◆ **Task directions**: Repeat word for word the opening stretch of the entries, from the first line through the line containing "try! _ := st_delete".

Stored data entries
(* ===== verification/Probe.v ===== *)
(** The storage probe: [src/src/store/lsm/probe.rs]. *)

From stdpp Require Import options.
From S2P Require Import Prelude Core Storage.

Definition probe_path (prefix : ObjectPath) : ObjectPath :=
  let base := if path_is_empty prefix then "probe" else child prefix "probe" in
  child base "canary".

(** The tag no backend gives, in double quotes. *)
Definition stale_tag : string :=
  let quote := String (Ascii.ascii_of_nat 34) "" in
  quote +:+ "stale-etag-should-not-match" +:+ quote.

Section probe.
Context {W : Type} `{StorageBackend W}.

(** [let _ = store.delete(&path).await; return Err(..)]. *)
Definition probe_fail (path : ObjectPath) (msg : string) : Op W () :=
  try! _ := st_delete path in op_throw (Storage msg).

(** [.map_err(|e| Storage(format!("{what} failed: {e}")))]. *)
Definition probe_step {A} (what : string) (m : Op W A) : Op W A :=
  try! r := m in
  match r with
  | Ok a => op_ret a
  | Err e => op_throw (Storage ("probe " +:+ what +:+ " failed: " +:+ Core.to_string e))
  end.

(** What follows the first create. *)
Definition probe_checks (path : ObjectPath) (first : PutOutcome) : Op W () :=
  try! second := st_put_opts path (as_bytes "probe2") Create in
  match second with
  | Ok _ => probe_fail path
      "probe store accepted duplicate create — conditional writes not enforced (needs S3/R2/GCS/Azure, not B2/Hetzner)"
  | Err (CasConflict _) =>
      try! third := st_put_opts path (as_bytes "probe3")
        (Update (MkVersion (Some stale_tag) None)) in
      match third with
      | Ok _ => probe_fail path
          "probe store accepted stale If-Match — conditional overwrite not enforced"
      | Err (CasConflict _) =>
          let valid := MkVersion (po_e_tag first) (po_version first) in
          let! _ := probe_step "valid update"
            (st_put_opts path (as_bytes "probe-ok") (Update valid)) in
          probe_step "cleanup" (st_delete path)
      | Err e => probe_fail path
          ("probe stale update unexpected error (expected CAS conflict): " +:+
            Core.to_string e)
      end
  | Err e => probe_fail path
      ("probe second create unexpected error (expected CAS conflict): " +:+
        Core.to_string e)
  end.

Definition probe_store (prefix : ObjectPath) : Op W () :=
  let path := probe_path prefix in
  let! first := probe_step "create" (st_put_opts path (as_bytes "probe") Create) in
  probe_checks path first.

Lemma probe_step_ok {A} what (m : Op W A) w a w' :
  probe_step what m w = (Ok a, w') → m w = (Ok a, w').
Proof. unfold probe_step, op_try. by destruct (m w) as [[] ?]. Qed.

Lemma probe_fail_not_ok path msg w w' : probe_fail path msg w ≠ (Ok (), w').
Proof. unfold probe_fail, op_try. by destruct (st_delete path w). Qed.

(** The probe vouches for what it saw: on any backend whatsoever, it passes
    only if the backend took the first create, refused the second one and the
    overwrite with a stale tag as conflicts, and took the overwrite with the
    tag it had returned. *)
Theorem probe_sound (prefix : ObjectPath) (w w' : W) :
  let path := probe_path prefix in
  probe_store prefix w = (Ok (), w') →
  ∃ first w1 c2 w2 c3 w3 out4 w4,
    st_put_opts path (as_bytes "probe") Create w = (Ok first, w1) ∧
    st_put_opts path (as_bytes "probe2") Create w1 = (Err (CasConflict c2), w2) ∧
    st_put_opts path (as_bytes "probe3") (Update (MkVersion (Some stale_tag) None)) w2 =
      (Err (CasConflict c3), w3) ∧
    st_put_opts path (as_bytes "probe-ok")
      (Update (MkVersion (po_e_tag first) (po_version first))) w3 = (Ok out4, w4) ∧
    st_delete path w4 = (Ok (), w').
Proof.
  intros path Hp. unfold probe_store in Hp. fold path in Hp.
  apply op_bind_inv in Hp as (first & w1 & H1 & Hp). apply probe_step_ok in H1. unfold probe_checks in Hp.
  unfold op_try at 1 in Hp.
  destruct (st_put_opts path (as_bytes "probe2") Create w1) as [[o2|e2] w2] eqn:H2;
    [by apply probe_fail_not_ok in Hp|].
  destruct e2; try (exfalso; by eapply probe_fail_not_ok).
  unfold op_try at 1 in Hp.
  destruct (st_put_opts path (as_bytes "probe3") _ w2) as [[o3|e3] w3] eqn:H3;
    [by apply probe_fail_not_ok in Hp|].
  destruct e3; try (exfalso; by eapply probe_fail_not_ok).
  apply op_bind_inv in Hp as (out4 & w4 & H4 & Hp). apply probe_step_ok in H4, Hp.
  by eexists first, w1, _, w2, _, w3, out4, w4.
Qed.
End probe.

(** On a backend that keeps its contract the probe touches its canary only; when
    it passes it has removed it, and when there is one before, it leaves all as
    it is. *)
Section contract.
Context {W : Type} `{StorageLaws W} `{!Unguarded W} (prefix : ObjectPath) `{!Accepts W (probe_path prefix)}.
Abbreviation path := (probe_path prefix).

Definition off_canary (w w' : W) : Prop :=
  st_wf w' ∧ ∀ q, q ≠ path → st_objects w' !! q = st_objects w !! q.

Lemma canary_put b mode w :
  st_wf w → ∃ r w', st_put_opts path b mode w = (r, w') ∧ off_canary w w' ∧
    match r with
    | Ok out => is_Some (st_objects w' !! path) ∧
        match mode with Create => st_objects w !! path = None | Update _ => True end
    | Err e => (∃ msg, e = CasConflict msg) ∧ st_objects w' = st_objects w ∧
        match mode with Create => is_Some (st_objects w !! path) | Update _ => True end
    end.
Proof using Type*.
  intros Hwf. destruct (st_put_law path b mode w Hwf (accepted _) (λ _ _ _, unguarded _)) as (r & w' & Hp & Hwf' & Hr).
  exists r, w'. split; [done|]. destruct r as [out|e].
  - destruct Hr as (tag & _ & Ho & Hm). split.
    + split; [done|]. intros q Hq. rewrite Ho. by apply lookup_insert_ne.
    + rewrite Ho, lookup_insert_eq. split; [done|]. by destruct mode.
  - destruct Hr as (He & Ho & Hm). split; [split; [done|by rewrite Ho]|]. split_and!; [done..|by destruct mode].
Qed.

Lemma canary_delete w :
  st_wf w → ∃ w', st_delete path w = (Ok (), w') ∧ off_canary w w' ∧ st_objects w' !! path = None.
Proof using Type*.
  intros Hwf. destruct (st_delete_law path w Hwf (accepted _) (unguarded _)) as (w' & Hd & Hwf' & Ho).
  exists w'. rewrite Ho, lookup_delete_eq. split_and!; [done| |done]. split; [done|]. intros q Hq.
  rewrite Ho. by apply lookup_delete_ne.
Qed.

Lemma off_canary_trans w w1 w2 : off_canary w w1 → off_canary w1 w2 → off_canary w w2.
Proof using Type. intros [_ H1] [? H2]. split; [done|]. intros q Hq. by rewrite H2, H1. Qed.

Lemma checks_outcome first w :
  st_wf w → is_Some (st_objects w !! path) →
  ∃ r w', probe_checks path first w = (r, w') ∧ off_canary w w' ∧ (r = Ok () → st_objects w' !! path = None).
Proof using Type*.
  intros Hwf Hc. unfold probe_checks, op_try at 1.
  destruct (canary_put (as_bytes "probe2") Create w Hwf) as (r & w1 & -> & H1 & Hr).
  destruct r as [out|e]; [destruct Hr as [_ Hn]; by rewrite Hn in Hc; destruct Hc|].
  destruct Hr as ([msg ->] & _). unfold op_try at 1.
  destruct (canary_put (as_bytes "probe3") (Update (MkVersion (Some stale_tag) None)) w1 (proj1 H1))
    as (r & w2 & -> & H2 & Hr).
  pose proof (off_canary_trans _ _ _ H1 H2) as H12. destruct r as [out|e].
  - unfold probe_fail, op_try. destruct (canary_delete w2 (proj1 H2)) as (w3 & -> & H3 & _).
    eexists _, w3. split; [done|]. split; [by eapply off_canary_trans|done].
  - destruct Hr as ([msg' ->] & _). unfold op_bind, probe_step at 1, op_try at 1.
    destruct (canary_put (as_bytes "probe-ok") (Update (MkVersion (po_e_tag first) (po_version first))) w2
      (proj1 H2)) as (r & w3 & -> & H3 & _).
    pose proof (off_canary_trans _ _ _ H12 H3) as H13. destruct r as [out|e].
    + cbn [op_ret]. unfold probe_step, op_try. destruct (canary_delete w3 (proj1 H3)) as (w4 & -> & H4 & Hn).
      exists (Ok ()), w4. split; [done|]. split; [by eapply off_canary_trans|done].
    + eexists _, w3. split; [done|]. by split.
Qed.

Lemma probe_outcome w :
  st_wf w →
  ∃ r w', probe_store prefix w = (r, w') ∧ off_canary w w' ∧ (r = Ok () → st_objects w' = st_objects w) ∧
    (is_Some (st_objects w !! path) → st_objects w' = st_objects w ∧
      ∃ msg, r = Err (Storage ("probe create failed: CAS conflict: " +:+ msg))).
Proof using Type*.
  intros Hwf. unfold probe_store, op_bind, probe_step at 1, op_try at 1.
  destruct (canary_put (as_bytes "probe") Create w Hwf) as (r & w1 & -> & H1 & Hr). destruct r as [out|e].
  - destruct Hr as [Hs Hn]. cbn [op_ret].
    destruct (checks_outcome out w1 (proj1 H1) Hs) as (r & w2 & Hc & H2 & Hok).
    pose proof (off_canary_trans _ _ _ H1 H2) as H12. exists r, w2. split; [done|]. split; [done|]. split.
    + intros Hr. apply map_eq. intros q. destruct (decide (q = path)) as [->|Hq]; [|by apply H12].
      by rewrite Hok, Hn.
    + rewrite Hn. by intros [].
  - destruct Hr as ([msg ->] & Ho & _). eexists _, w1. split; [done|]. split; [done|]. split; [done|].
    intros _. split; [done|]. exists msg. done.
Qed.
End contract.

(** On the in-memory backend without a canary the probe passes and leaves no
    trace among the objects. *)
Theorem probe_passes (prefix : ObjectPath) (w : MemInner) :
  objects w !! probe_path prefix = None →
  ∃ w', probe_store prefix w = (Ok (), w') ∧ objects w' = objects w.
Proof.
  intros Hnone. unfold probe_store, probe_checks. set (path := probe_path prefix) in *.
  unfold op_bind at 1, probe_step at 1, op_try at 1. cbn [st_put_opts MemStorage_Storage].
  unfold mem_put_opts at 1, mem_precondition at 1. rewrite Hnone, decide_False by (by intros []).
  cbn [next_version]. unfold op_try at 1, op_ret at 1, mem_put_opts at 1, mem_precondition at 1.
  cbn [objects]. rewrite lookup_insert_eq, decide_True by done.
  unfold op_try at 1, mem_put_opts at 1, mem_precondition at 1.
  cbn [objects ov_e_tag mo_etag]. rewrite lookup_insert_eq, decide_False.
  2: { intros Heq%(inj Some). apply (f_equal String.length) in Heq.
       cbn [mo_etag] in Heq. by rewrite hex_pad_length in Heq. }
  unfold op_bind at 1, probe_step at 1, op_try at 1, mem_put_opts at 1, mem_precondition at 1.
  cbn [objects ov_e_tag ov_version mo_etag mo_version po_e_tag po_version].
  rewrite lookup_insert_eq, decide_True, decide_True by done.
  eexists. split; [done|]. simpl. rewrite !delete_insert_eq. by apply delete_id.
Qed.

Lemma probe_passes_witness :
  ∃ w', probe_store "p" mem_new = (Ok (), w') ∧ objects w' = objects mem_new.
Proof. apply (probe_passes "p" mem_new). reflexivity. Defined.

Lemma probe_sound_witness :
  ∃ first w1, st_put_opts (probe_path "p") (as_bytes "probe") Create mem_new = (Ok first, w1).
Proof.
  destruct (probe_sound "p" mem_new (probe_store "p" mem_new).2)
    as (first & w1 & _ & _ & _ & _ & _ & _ & H1 & _); [vm_compute; reflexivity|].
  exists first, w1. exact H1.
Defined.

◆ **Response box**:
(* ===== verification/Probe.v ===== *)
(** The storage probe: [src/src/store/lsm/probe.rs]. *)

From stdpp Require Import options.
From S2P Require Import Prelude Core Storage.

Definition probe_path (prefix : ObjectPath) : ObjectPath :=
  let base := if path_is_empty prefix then "probe" else child prefix "probe" in
  child base "canary".

(** The tag no backend gives, in double quotes. *)
Definition stale_tag : string :=
  let quote := String (Ascii.ascii_of_nat 34) "" in
  quote +:+ "stale-etag-should-not-match" +:+ quote.

Section probe.
Context {W : Type} `{StorageBackend W}.

(** [let _ = store.delete(&path).await; return Err(..)]. *)
Definition probe_fail (path : ObjectPath) (msg : string) : Op W () :=
  try! _ := st_delete path in op_throw (Storage msg).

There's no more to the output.